→ **WORK ORDER**
Copy exactly the lines of the material below that run from the one containing "- apply IH." through the one containing "queueOrReserve key cb (runner s) = Ok (false, mr')". Copy no other lines.

→ **GIVEN RECORDS**
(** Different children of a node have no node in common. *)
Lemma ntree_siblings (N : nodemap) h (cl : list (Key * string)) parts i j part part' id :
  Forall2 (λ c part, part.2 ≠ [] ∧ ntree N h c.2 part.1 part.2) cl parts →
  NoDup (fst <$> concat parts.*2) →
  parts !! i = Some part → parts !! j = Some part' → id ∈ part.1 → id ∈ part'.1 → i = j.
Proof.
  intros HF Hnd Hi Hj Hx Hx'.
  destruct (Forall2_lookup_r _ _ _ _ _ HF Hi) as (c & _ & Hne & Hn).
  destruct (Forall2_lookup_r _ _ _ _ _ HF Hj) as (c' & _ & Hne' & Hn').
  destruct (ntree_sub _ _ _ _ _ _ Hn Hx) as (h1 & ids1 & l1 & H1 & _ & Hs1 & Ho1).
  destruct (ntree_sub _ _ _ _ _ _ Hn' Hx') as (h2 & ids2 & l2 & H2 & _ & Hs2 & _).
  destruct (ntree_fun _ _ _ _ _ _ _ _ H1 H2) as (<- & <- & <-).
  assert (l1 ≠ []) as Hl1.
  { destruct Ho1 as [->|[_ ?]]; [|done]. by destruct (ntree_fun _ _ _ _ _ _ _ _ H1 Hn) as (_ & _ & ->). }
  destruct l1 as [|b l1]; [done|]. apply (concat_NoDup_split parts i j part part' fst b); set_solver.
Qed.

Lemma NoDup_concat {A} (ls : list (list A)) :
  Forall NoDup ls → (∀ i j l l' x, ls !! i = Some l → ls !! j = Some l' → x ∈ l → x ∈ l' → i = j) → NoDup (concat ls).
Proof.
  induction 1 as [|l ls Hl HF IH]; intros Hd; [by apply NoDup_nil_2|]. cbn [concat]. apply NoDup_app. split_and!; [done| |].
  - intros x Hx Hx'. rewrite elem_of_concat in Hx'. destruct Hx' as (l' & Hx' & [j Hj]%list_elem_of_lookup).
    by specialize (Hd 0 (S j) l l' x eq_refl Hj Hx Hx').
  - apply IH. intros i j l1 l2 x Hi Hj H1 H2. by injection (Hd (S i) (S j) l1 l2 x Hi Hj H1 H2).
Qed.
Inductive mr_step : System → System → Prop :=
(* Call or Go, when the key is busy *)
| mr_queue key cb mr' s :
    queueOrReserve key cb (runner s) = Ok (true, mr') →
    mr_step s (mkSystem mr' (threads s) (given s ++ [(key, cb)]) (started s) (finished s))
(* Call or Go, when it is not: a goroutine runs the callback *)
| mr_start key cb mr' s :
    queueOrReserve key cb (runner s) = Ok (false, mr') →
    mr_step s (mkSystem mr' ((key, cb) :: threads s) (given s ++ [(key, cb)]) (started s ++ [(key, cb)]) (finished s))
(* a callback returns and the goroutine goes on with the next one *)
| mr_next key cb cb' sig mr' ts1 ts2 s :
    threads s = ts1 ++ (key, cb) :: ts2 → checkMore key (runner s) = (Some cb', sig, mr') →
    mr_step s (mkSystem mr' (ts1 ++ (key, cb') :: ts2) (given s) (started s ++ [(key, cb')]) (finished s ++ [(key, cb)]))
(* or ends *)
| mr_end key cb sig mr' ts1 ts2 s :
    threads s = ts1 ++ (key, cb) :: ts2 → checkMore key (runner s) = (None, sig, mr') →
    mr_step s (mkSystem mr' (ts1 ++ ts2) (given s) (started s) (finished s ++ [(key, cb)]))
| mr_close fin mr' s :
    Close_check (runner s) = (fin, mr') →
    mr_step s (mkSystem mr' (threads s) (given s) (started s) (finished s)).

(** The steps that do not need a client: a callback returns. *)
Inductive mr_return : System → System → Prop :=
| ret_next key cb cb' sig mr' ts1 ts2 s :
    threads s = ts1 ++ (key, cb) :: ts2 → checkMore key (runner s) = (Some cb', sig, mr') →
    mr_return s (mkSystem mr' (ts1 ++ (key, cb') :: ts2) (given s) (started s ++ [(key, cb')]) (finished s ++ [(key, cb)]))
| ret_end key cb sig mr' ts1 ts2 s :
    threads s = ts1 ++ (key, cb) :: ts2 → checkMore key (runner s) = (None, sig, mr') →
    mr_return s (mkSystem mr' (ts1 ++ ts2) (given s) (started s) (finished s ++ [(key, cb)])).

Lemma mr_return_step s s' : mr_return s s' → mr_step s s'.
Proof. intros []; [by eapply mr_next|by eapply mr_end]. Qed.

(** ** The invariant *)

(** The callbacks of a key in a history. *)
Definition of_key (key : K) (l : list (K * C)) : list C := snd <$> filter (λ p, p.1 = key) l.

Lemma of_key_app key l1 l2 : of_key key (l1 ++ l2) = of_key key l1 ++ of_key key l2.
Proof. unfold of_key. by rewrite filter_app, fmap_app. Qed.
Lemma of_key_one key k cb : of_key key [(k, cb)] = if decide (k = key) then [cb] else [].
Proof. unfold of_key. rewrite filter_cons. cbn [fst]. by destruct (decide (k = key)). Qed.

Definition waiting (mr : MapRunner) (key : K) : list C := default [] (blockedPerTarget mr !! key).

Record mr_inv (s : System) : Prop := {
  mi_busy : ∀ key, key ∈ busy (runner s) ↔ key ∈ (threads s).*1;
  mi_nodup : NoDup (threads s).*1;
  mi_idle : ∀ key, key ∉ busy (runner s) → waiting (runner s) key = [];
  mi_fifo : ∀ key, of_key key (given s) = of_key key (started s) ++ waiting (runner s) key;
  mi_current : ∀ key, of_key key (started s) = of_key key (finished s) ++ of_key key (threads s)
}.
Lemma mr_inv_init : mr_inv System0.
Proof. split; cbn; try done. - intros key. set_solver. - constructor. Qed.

→ **ANSWER BOX**
  - apply IH. intros i j l1 l2 x Hi Hj H1 H2. by injection (Hd (S i) (S j) l1 l2 x Hi Hj H1 H2).
Qed.
Inductive mr_step : System → System → Prop :=
(* Call or Go, when the key is busy *)
| mr_queue key cb mr' s :
    queueOrReserve key cb (runner s) = Ok (true, mr') →
    mr_step s (mkSystem mr' (threads s) (given s ++ [(key, cb)]) (started s) (finished s))
(* Call or Go, when it is not: a goroutine runs the callback *)
| mr_start key cb mr' s :
    queueOrReserve key cb (runner s) = Ok (false, mr') →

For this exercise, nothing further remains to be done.